→ **TRY IT**: Could you show each line of the records that contains the word "induction"?

▼

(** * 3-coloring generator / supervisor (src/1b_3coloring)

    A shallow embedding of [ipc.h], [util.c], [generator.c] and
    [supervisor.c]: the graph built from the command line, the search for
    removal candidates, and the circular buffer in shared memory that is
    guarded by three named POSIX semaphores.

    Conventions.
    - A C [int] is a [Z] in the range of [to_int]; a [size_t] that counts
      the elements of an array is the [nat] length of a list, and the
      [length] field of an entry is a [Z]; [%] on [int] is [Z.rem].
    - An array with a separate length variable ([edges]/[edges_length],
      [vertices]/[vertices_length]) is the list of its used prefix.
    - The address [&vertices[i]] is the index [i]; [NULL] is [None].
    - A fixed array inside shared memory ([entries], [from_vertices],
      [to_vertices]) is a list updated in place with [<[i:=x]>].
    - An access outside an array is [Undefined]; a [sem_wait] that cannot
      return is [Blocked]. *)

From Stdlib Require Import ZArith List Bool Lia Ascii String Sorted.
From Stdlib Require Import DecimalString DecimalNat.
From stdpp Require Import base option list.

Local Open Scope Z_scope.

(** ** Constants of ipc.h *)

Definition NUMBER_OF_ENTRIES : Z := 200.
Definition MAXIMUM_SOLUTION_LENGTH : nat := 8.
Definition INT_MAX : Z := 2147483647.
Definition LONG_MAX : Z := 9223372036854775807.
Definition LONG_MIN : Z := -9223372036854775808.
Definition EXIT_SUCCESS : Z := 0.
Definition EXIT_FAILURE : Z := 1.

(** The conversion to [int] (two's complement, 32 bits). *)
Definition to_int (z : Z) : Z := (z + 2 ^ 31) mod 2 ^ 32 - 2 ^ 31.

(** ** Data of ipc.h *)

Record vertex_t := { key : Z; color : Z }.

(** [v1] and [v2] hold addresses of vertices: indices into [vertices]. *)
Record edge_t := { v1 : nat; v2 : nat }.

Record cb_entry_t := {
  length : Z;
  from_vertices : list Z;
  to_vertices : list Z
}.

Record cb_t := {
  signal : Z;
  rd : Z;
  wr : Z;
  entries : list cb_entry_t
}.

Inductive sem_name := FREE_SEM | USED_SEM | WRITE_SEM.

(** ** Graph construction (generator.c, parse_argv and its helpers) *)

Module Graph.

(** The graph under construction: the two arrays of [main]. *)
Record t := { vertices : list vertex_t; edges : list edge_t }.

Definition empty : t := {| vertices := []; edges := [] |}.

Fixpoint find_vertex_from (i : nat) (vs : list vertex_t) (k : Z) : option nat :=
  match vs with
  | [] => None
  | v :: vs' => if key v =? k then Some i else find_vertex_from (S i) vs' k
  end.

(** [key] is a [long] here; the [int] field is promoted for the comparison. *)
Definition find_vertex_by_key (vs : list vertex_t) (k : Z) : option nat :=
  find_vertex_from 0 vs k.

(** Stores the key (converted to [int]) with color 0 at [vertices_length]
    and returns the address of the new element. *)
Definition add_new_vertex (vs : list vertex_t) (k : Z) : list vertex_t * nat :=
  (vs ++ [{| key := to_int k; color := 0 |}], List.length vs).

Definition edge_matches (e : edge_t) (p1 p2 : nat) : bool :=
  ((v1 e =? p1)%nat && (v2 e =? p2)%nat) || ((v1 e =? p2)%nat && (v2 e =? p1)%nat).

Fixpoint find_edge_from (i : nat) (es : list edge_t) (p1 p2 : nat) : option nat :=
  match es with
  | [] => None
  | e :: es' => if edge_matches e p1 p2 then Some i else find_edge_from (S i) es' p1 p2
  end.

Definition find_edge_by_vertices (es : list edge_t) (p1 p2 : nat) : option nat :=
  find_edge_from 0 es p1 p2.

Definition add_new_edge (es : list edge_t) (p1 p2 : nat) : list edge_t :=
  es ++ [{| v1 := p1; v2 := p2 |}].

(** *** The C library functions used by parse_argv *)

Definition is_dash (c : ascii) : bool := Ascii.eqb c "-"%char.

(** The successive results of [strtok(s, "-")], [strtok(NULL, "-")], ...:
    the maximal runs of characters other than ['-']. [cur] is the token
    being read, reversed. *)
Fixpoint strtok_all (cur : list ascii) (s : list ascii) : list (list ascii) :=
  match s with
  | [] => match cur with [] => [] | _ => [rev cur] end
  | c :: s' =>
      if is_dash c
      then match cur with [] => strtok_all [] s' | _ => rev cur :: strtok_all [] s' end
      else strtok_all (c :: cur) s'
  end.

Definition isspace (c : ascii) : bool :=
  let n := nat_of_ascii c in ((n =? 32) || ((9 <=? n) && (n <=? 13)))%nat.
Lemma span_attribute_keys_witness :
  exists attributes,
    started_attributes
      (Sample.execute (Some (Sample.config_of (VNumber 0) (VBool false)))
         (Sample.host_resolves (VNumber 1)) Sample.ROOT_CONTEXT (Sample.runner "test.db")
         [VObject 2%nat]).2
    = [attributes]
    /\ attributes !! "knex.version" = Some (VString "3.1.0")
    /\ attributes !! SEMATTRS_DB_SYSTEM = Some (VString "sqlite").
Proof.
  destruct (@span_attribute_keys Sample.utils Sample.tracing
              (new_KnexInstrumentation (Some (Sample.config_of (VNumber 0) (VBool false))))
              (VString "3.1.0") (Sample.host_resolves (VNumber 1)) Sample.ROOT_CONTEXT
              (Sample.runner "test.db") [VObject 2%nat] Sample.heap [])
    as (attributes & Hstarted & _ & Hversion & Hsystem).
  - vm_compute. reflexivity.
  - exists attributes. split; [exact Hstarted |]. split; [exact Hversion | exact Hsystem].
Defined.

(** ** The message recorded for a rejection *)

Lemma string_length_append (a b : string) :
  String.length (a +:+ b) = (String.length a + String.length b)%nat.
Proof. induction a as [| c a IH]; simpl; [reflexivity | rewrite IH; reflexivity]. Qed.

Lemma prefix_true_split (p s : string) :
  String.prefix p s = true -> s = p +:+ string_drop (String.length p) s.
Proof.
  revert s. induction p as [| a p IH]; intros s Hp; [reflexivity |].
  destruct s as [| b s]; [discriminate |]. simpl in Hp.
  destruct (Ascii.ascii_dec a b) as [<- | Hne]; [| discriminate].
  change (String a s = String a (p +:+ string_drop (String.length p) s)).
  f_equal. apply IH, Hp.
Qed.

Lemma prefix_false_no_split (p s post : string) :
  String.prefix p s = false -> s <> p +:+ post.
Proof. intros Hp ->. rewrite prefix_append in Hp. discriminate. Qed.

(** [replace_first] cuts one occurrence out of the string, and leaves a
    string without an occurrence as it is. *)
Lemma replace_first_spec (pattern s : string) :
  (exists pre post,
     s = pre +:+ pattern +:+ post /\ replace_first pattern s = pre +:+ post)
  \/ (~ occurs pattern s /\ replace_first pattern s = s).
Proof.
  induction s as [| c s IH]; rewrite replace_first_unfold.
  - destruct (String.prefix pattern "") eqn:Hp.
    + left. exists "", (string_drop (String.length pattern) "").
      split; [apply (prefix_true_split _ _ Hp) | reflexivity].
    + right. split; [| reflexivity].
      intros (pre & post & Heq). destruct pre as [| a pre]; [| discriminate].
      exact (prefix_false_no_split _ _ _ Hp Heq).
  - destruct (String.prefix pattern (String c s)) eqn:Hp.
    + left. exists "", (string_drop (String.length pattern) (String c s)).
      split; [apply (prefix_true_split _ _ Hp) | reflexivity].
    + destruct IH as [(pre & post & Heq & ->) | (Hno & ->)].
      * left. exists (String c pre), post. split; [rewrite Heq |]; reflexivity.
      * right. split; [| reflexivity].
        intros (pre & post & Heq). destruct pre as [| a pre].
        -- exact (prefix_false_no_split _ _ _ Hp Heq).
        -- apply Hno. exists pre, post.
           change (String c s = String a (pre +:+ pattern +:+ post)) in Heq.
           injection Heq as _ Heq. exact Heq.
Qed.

▲
▼

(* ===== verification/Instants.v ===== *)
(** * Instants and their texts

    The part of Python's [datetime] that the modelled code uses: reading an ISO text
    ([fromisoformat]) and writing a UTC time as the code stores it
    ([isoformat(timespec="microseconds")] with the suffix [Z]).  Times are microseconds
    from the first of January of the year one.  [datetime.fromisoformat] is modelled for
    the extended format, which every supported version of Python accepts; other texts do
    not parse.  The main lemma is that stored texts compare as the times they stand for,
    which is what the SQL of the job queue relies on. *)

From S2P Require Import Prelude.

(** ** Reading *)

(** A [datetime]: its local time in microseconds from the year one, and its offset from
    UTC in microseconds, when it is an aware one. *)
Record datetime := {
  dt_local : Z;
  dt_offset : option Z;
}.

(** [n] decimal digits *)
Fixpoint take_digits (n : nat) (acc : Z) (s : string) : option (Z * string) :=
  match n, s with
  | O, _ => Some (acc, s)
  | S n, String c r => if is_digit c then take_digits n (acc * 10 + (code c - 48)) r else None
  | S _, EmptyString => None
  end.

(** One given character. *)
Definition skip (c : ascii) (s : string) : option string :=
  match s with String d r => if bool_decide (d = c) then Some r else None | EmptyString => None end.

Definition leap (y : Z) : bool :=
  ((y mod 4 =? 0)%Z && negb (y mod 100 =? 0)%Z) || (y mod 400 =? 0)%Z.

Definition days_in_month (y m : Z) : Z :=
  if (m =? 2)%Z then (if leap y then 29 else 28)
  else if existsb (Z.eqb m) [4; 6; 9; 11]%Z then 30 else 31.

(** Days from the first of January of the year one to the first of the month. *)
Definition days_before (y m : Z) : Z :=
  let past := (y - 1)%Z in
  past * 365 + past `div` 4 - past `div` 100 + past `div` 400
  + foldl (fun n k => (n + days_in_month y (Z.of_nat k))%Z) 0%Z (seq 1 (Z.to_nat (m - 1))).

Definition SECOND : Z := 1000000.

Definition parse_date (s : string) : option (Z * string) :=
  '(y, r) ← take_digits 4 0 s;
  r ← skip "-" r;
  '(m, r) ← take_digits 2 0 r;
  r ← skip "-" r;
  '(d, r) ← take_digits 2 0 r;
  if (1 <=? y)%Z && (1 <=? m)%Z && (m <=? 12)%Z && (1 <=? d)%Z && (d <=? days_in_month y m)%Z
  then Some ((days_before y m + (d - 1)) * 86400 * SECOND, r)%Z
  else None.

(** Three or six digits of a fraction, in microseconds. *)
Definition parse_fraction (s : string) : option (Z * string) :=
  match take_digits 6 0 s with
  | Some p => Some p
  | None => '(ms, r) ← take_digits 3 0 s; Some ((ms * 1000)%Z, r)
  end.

▲

→ **WRITTEN ANSWER**:
Proof. induction a as [| c a IH]; simpl; [reflexivity | rewrite IH; reflexivity]. Qed.
  revert s. induction p as [| a p IH]; intros s Hp; [reflexivity |].
  induction s as [| c s IH]; rewrite replace_first_unfold.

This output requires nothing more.